[Extracted data entries]
(** Every text that is read gives a number of nanoseconds below a second, and seconds of
    41 bits. *)
Lemma parse_range rep64 s result nsec : parse_system_time rep64 s = Parsed (result, nsec) ->
  - 2 ^ 40 < result < 2 ^ 40 /\ 0 <= nsec < 10 ^ 9.
Proof.
  unfold parse_system_time. destruct (parse_civil s) as [| |[c s1]] eqn:E1; [done..|]. cbn [mbind parsed_bind].
  destruct (check_civil c) as [| |c'] eqn:E2; [done..|]. cbn [mbind parsed_bind].
  apply parse_civil_bound in E1 as (Hy & Hh & Hm & Hs).
  apply check_civil_bound in E2 as (Hm' & Hd' & Hh' & Hmin' & Hs' & Ey & Eh & Em & Es).
  pose proof (sys_days_bound {| year := y c'; month := m c'; day := d c' |} ltac:(cbn; lia) Hm' Hd') as Hsd.
  destruct (total_seconds _ _ _ _ _) as [| |r] eqn:Et; [done..|]. assert (Hr : -1000000 * 86400 <= r < 2 ^ 40 - 53940).
  { unfold total_seconds in Et. destruct rep64; [injection Et as <-; lia|]. destruct (in_range _ _ _); [|done].
    injection Et as <-.
    pose proof (wrap_range 32 (sys_days {| year := y c'; month := m c';
      day := d c' |} * 86400 + h c' * 3600 + min c' * 60 + sec c') ltac:(lia)). lia. }
  cbn [mbind parsed_bind]. pose proof (parse_subsec_bound s1) as Hn. destruct (parse_subsec s1) as [n s2]. cbn [fst] in Hn.
  destruct (reject_if _); [done..|]. cbn [mbind parsed_bind]. destruct (parse_zone s2 r) as [| |[r' s3]] eqn:Ez; [done..|].
  apply parse_zone_bound in Ez. cbn [mbind parsed_bind]. destruct s3; [|done]. intros [= <- <-]. lia.
Qed.

(** ** The time points of a schema *)

Lemma split_seconds_floor digits v : split_seconds digits v = (v / 10 ^ Z.of_nat digits, v mod 10 ^ Z.of_nat digits).
Proof.
  unfold split_seconds. set (D := 10 ^ Z.of_nat digits). assert (HD : 0 < D) by (apply Z.pow_pos_nonneg; lia).
  pose proof (Z.quot_rem' v D) as Hq. pose proof (Z.rem_bound_abs v D ltac:(lia)) as Hb.
  destruct (Z.ltb_spec (Z.rem v D) 0); f_equal.
  - apply Z.div_unique with (Z.rem v D + D); lia.
  - apply Z.mod_unique with (Z.quot v D - 1); lia.
  - apply Z.div_unique with (Z.rem v D); lia.
  - apply Z.mod_unique with (Z.quot v D); lia.
Qed.
Lemma divide10_pow n x : 0 <= x -> divide10 n (x * 10 ^ Z.of_nat n) = x.
Proof.
  revert x. induction n as [|n IH]; intros x Hx; cbn [divide10]; [rewrite Z.mul_1_r; lia|].
  rewrite Nat2Z.inj_succ, Z.pow_succ_r by lia. replace (x * (10 * 10 ^ Z.of_nat n)) with (x * 10 ^ Z.of_nat n * 10) by ring.
  rewrite Z.quot_mul by lia. by apply IH.
Qed.
Lemma subsec_of_scaled digits x : (digits <= 9)%nat -> 0 <= x -> subsec_of digits (x * 10 ^ Z.of_nat (9 - digits)) = x.
Proof.
  intros Hd Hx. unfold subsec_of. destruct (Nat.ltb_spec digits 9); [by apply divide10_pow|].
  replace digits with 9%nat by lia. cbn. lia.
Qed.

(** The number of [n] bytes: it is within the type, and its bytes are those it was read
    from. *)
Lemma raw_value_spec isSigned n raw v : (1 <= n <= 8)%nat -> 0 <= raw < 256 ^ Z.of_nat n ->
  raw_value isSigned (8 * Z.of_nat n) raw = Ok v ->
  (v = raw /\ raw < 2 ^ 63 \/ isSigned = true /\ v = raw - 256 ^ Z.of_nat n) /\
    (isSigned = true -> - 256 ^ Z.of_nat n <= 2 * v < 256 ^ Z.of_nat n) .
Proof.
  intros Hn Hraw. rewrite pow256 in *. set (b := 8 * Z.of_nat n) in *. assert (Hb : 8 <= b <= 64) by lia.
  assert (H2 : 2 ^ b = 2 * 2 ^ (b - 1)) by (rewrite <- Z.pow_succ_r by lia; f_equal; lia).
  assert (Hbit : Z.testbit raw (b - 1) = (2 ^ (b - 1) <=? raw)).
  { rewrite Z.testbit_eqb by lia. destruct (Z.leb_spec (2 ^ (b - 1)) raw).
    - replace (raw / 2 ^ (b - 1)) with 1; [done|]. apply Z.div_unique with (raw - 2 ^ (b - 1)); lia.
    - rewrite Z.div_small by lia. done. }
  assert (H63 : negb (Z.testbit raw 63) = true -> raw < 2 ^ 63).
  { intros Ht%negb_true_iff. assert (Hp : 2 ^ b <= 2 ^ 64) by (apply Z.pow_le_mono_r; lia). apply Z.nle_gt. intros Hge.
    rewrite Z.testbit_eqb in Ht by lia. replace (raw / 2 ^ 63) with 1 in Ht; [done|].
    apply Z.div_unique with (raw - 2 ^ 63); lia. }
  unfold raw_value. rewrite Hbit. destruct isSigned; cbn [andb].
  2:{ unfold check. destruct (negb _); [|done]. intros [= <-]. split; [left; auto|done]. }
  destruct (Z.leb_spec (2 ^ (b - 1)) raw).
  2:{ unfold check. destruct (negb _); [|done]. intros [= <-]. split; [left; auto|lia]. }
  intros Hv. assert (Hval : v = raw - 2 ^ b); [|split; [right; auto|lia]].
  destruct (Z.eqb_spec b 64) as [E64|].
  - injection Hv as <-. unfold to_signed. rewrite E64 in *. change (64 - 1) with 63 in *. rewrite (proj2 (Z.ltb_ge _ _)) by lia.
    done.
  - injection Hv as <-. assert (Hp : 2 ^ 64 = 2 ^ b * 2 ^ (64 - b)) by (rewrite <- Z.pow_add_r by lia; f_equal; lia).
    assert (H1 : 2 <= 2 ^ (64 - b)) by (change 2 with (2 ^ 1) at 1; apply Z.pow_le_mono_r; lia).
    assert (Hu : u64 (Z.lnot (2 ^ b - 1)) = Z.shiftl (2 ^ (64 - b) - 1) b).
    { rewrite Z.shiftl_mul_pow2 by lia. unfold wrap, Z.lnot. symmetry. apply Z.mod_unique with (-1); nia. }
    rewrite Hu, Z.lor_comm, lor_shiftl_add by lia. unfold to_signed. change (64 - 1) with 63.
    rewrite (proj2 (Z.ltb_ge _ _)) by (change (2 ^ 64) with (2 * 2 ^ 63) in Hp; nia). nia.
Qed.

Lemma le_bytes_add n x k : le_bytes n (x + k * 256 ^ Z.of_nat n) = le_bytes n x.
Proof.
  revert x. induction n as [|n IH]; intros x; [done|]. cbn [le_bytes]. rewrite Nat2Z.inj_succ, Z.pow_succ_r by lia.
  replace (k * (256 * 256 ^ Z.of_nat n)) with (k * 256 ^ Z.of_nat n * 256) by ring. rewrite Z_mod_plus_full, Z.div_add by lia.
  by rewrite IH.
Qed.
Lemma le_bytes_wrap n x k : (n <= 8)%nat -> le_bytes n (u64 (x - k * 256 ^ Z.of_nat n)) = le_bytes n x.
Proof.
  intros Hn. unfold wrap. rewrite Z.mod_eq by lia. set (q := (x - k * 256 ^ Z.of_nat n) / 2 ^ 64).
  assert (Hp : 2 ^ 64 = 256 ^ Z.of_nat (8 - n) * 256 ^ Z.of_nat n) by (change (2 ^ 64) with (256 ^ 8);
    rewrite <- Z.pow_add_r by lia; f_equal; lia).
  rewrite Hp. replace (x - k * 256 ^ Z.of_nat n - 256 ^ Z.of_nat (8 - n) * 256 ^ Z.of_nat n * q) with (x + (- k - 256 ^ Z.of_nat
    (8 - n) * q) * 256 ^ Z.of_nat n) by ring.
  apply le_bytes_add.
Qed.
Lemma int_bytes_mul n : int_bytes (8 * Z.of_nat n) = n.
Proof. unfold int_bytes. replace (8 * Z.of_nat n + 7) with (7 + Z.of_nat n * 8) by lia. rewrite Z.div_add by lia.
change (7 / 8) with 0. lia. Qed.

(** What [json2frac] checks of a number that the type holds. *)
Lemma extra_sign n v isSigned raw : (1 <= n <= 8)%nat -> 0 <= raw < 256 ^ Z.of_nat n ->
  v = raw \/ isSigned = true /\ v = raw - 256 ^ Z.of_nat n ->
  let extra := Z.shiftr v (8 * Z.of_nat n) in (extra =? 0) || (extra =? -1) = true.
Proof.
  intros Hn Hraw Hv. cbn zeta. rewrite Z.shiftr_div_pow2, <- pow256 by lia.
  destruct Hv as [->|[_ ->]]; [by rewrite Z.div_small by lia|].
  apply orb_true_iff. right. apply Z.eqb_eq. symmetry. apply Z.div_unique with raw; lia.
Qed.

(** A time point of a schema: its [n] bytes become a text, and the text the same bytes,
    for times of the years 0 to 9999. *)
Theorem schema_time_roundtrip isSigned n digits src v : (1 <= n <= 8)%nat -> (digits <= 9)%nat -> length src = n ->
  bytes_ok src ->
  raw_value isSigned (8 * Z.of_nat n) (of_le src) = Ok v -> in_years (v / 10 ^ Z.of_nat digits) ->
  exists text, frac2json isSigned (8 * Z.of_nat n) digits src = Ok (Some (text, [])) /\
               json2frac true isSigned (8 * Z.of_nat n) digits text = Parsed (Ok src).
Proof.
  intros Hn Hd Hl Hs Hv Hy. pose proof (of_le_range src Hs) as Hraw. rewrite Hl in Hraw.
  unfold frac2json. rewrite int_bytes_mul, Hl, Nat.ltb_irrefl, take_ge, drop_ge by lia. rewrite Hv. cbn [mbind result_bind].
  rewrite split_seconds_floor.
  eexists. split; [reflexivity|]. set (D := 10 ^ Z.of_nat digits) in *. assert (HD : 0 < D) by (apply Z.pow_pos_nonneg; lia).
  unfold json2frac. rewrite parse_format by (done || (fold D; apply Z.mod_pos_bound; lia)).
  rewrite subsec_of_scaled by (done || apply Z.mod_pos_bound; lia). fold D.
  replace (v / D * D + v mod D) with v by (pose proof (Z.div_mod v D); lia).
  destruct (raw_value_spec isSigned n (of_le src) v Hn Hraw Hv) as [Hval Hrange].
  assert (Hp : 256 ^ Z.of_nat n <= 2 ^ 64) by (rewrite pow256; apply Z.pow_le_mono_r; lia).
  assert (in_range (- 2 ^ 63) (2 ^ 63 - 1) v = true) as ->.
  { unfold in_range. apply andb_true_iff. rewrite !Z.leb_le. destruct Hval as [[-> ?]|[Hsg ?]]; [lia|]. specialize (Hrange Hsg).
    lia. }
  cbn [negb]. assert (isSigned || (0 <=? v) = true) as -> by (destruct Hval as [[-> ?]|[-> ?]]; [apply orb_true_iff; right;
    apply Z.leb_le; lia|done]).
  cbn [check mbind result_bind]. rewrite (extra_sign n v isSigned (of_le src)) by (done || (destruct Hval as [[? _]|?];
    [by left|by right])). rewrite (proj2 (Z.leb_le (8 * Z.of_nat n) 64)) by lia.
  replace (if 8 * Z.of_nat n <? 64 then check true _ else mret ()) with (@Ok unit tt) by (by destruct (_ <? 64)).
  cbn [check mbind result_bind].
  rewrite int_bytes_mul. do 2 f_equal. destruct Hval as [[-> ?]|[_ ->]].
  - rewrite wrap_small by lia. rewrite <- Hl at 1. by apply le_bytes_of.
  - rewrite <- (Z.mul_1_l (256 ^ Z.of_nat n)), le_bytes_wrap by lia. rewrite <- Hl at 1. by apply le_bytes_of.
Qed.
Lemma schema_time_roundtrip_witness : exists text,
  frac2json true (8 * Z.of_nat 8) 6 (le_bytes 8 (u64 (-1))) = Ok (Some (text, [])) /\
    json2frac true true (8 * Z.of_nat 8) 6 text = Parsed (Ok (le_bytes 8 (u64 (-1)))).
Proof. apply (schema_time_roundtrip true 8 6 (le_bytes 8 (u64 (-1))) (-1)); [lia|lia|reflexivity|apply le_bytes_ok|vm_compute;
  reflexivity|vm_compute; split; congruence]. Defined.

(** No product or sum of the conversion overflows when days count in 64 bits. *)
Lemma parse_defined s : parse_system_time true s <> Overflowed.
Proof.
  assert (Hu : forall s n, need_uint s n <> Overflowed) by (intros s' n; unfold need_uint;
    by destruct (parse_uint s' n) as [[[] ?] ?]).
  assert (Hc : forall s c, need_char s c <> Overflowed) by (intros s' c; unfold need_char;
    by destruct (parse_char s' c) as [[] ?]).
  assert (Ho : forall s, parse_offset s <> Overflowed).
  { intros s'. unfold parse_offset. destruct (need_uint s' 2) as [| |[? s1]] eqn:E; [done|by destruct (Hu s' 2%nat)|].
    cbn [mbind parsed_bind].
    destruct (parse_char s1 _) as [? s2]. destruct (parse_uint s2 2) as [[? ?] ?]. unfold reject_if.
    by repeat (case_match; cbn [mbind parsed_bind]). }
  assert (Hz : forall s r, parse_zone s r <> Overflowed).
  { intros s' r. unfold parse_zone. destruct (parse_char s' (chr "Z")) as [[] s1]; [done|].
    destruct (parse_char s1 (chr "+")) as [[] s2].
    { destruct (parse_offset s2) as [| |[[? ?] ?]] eqn:E; [done|by destruct (Ho s2)|done]. }
    destruct (parse_char s2 (chr "-")) as [minus s3]. destruct (if minus then _ else _) as [[] s4]; [|done].
    destruct (parse_offset s4) as [| |[[? ?] ?]] eqn:E; [done|by destruct (Ho s4)|]. cbn [mbind parsed_bind]. unfold reject_if.
    by case_match. }
  unfold parse_system_time. destruct (parse_civil s) as [| |[c s1]] eqn:E1; [done| |].
  { exfalso. revert E1. unfold parse_civil. repeat match goal with
    | |- need_char ?s ?c ≫= _ = _ -> _ => let E := fresh in destruct (need_char s c) eqn:E; [done|by destruct (Hc s c)|];
      cbn [mbind parsed_bind]
    | |- need_uint ?s ?n ≫= _ = _ -> _ => let E := fresh in destruct (need_uint s n) as [| |[? ?]] eqn:E;
      [done|by destruct (Hu s n)|]; cbn [mbind parsed_bind]
    end. done. }
  cbn [mbind parsed_bind]. destruct (check_civil c) as [| |c'] eqn:E2; [done|exfalso; revert E2; unfold check_civil, reject_if;
    by repeat (case_match; cbn [mbind parsed_bind])|].
  cbn [mbind parsed_bind total_seconds]. destruct (parse_subsec s1) as [n s2]. unfold reject_if at 1.
  destruct (_ && _); [done|]. cbn [mbind parsed_bind].
  destruct (parse_zone _ _) as [| |[? []]] eqn:E3; [done|by apply Hz in E3|done|done].
Qed.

--- Problem to work on ---
Go through the data and count every line where the word "induction" appears. Give only that count.

--- Result of this task ---
2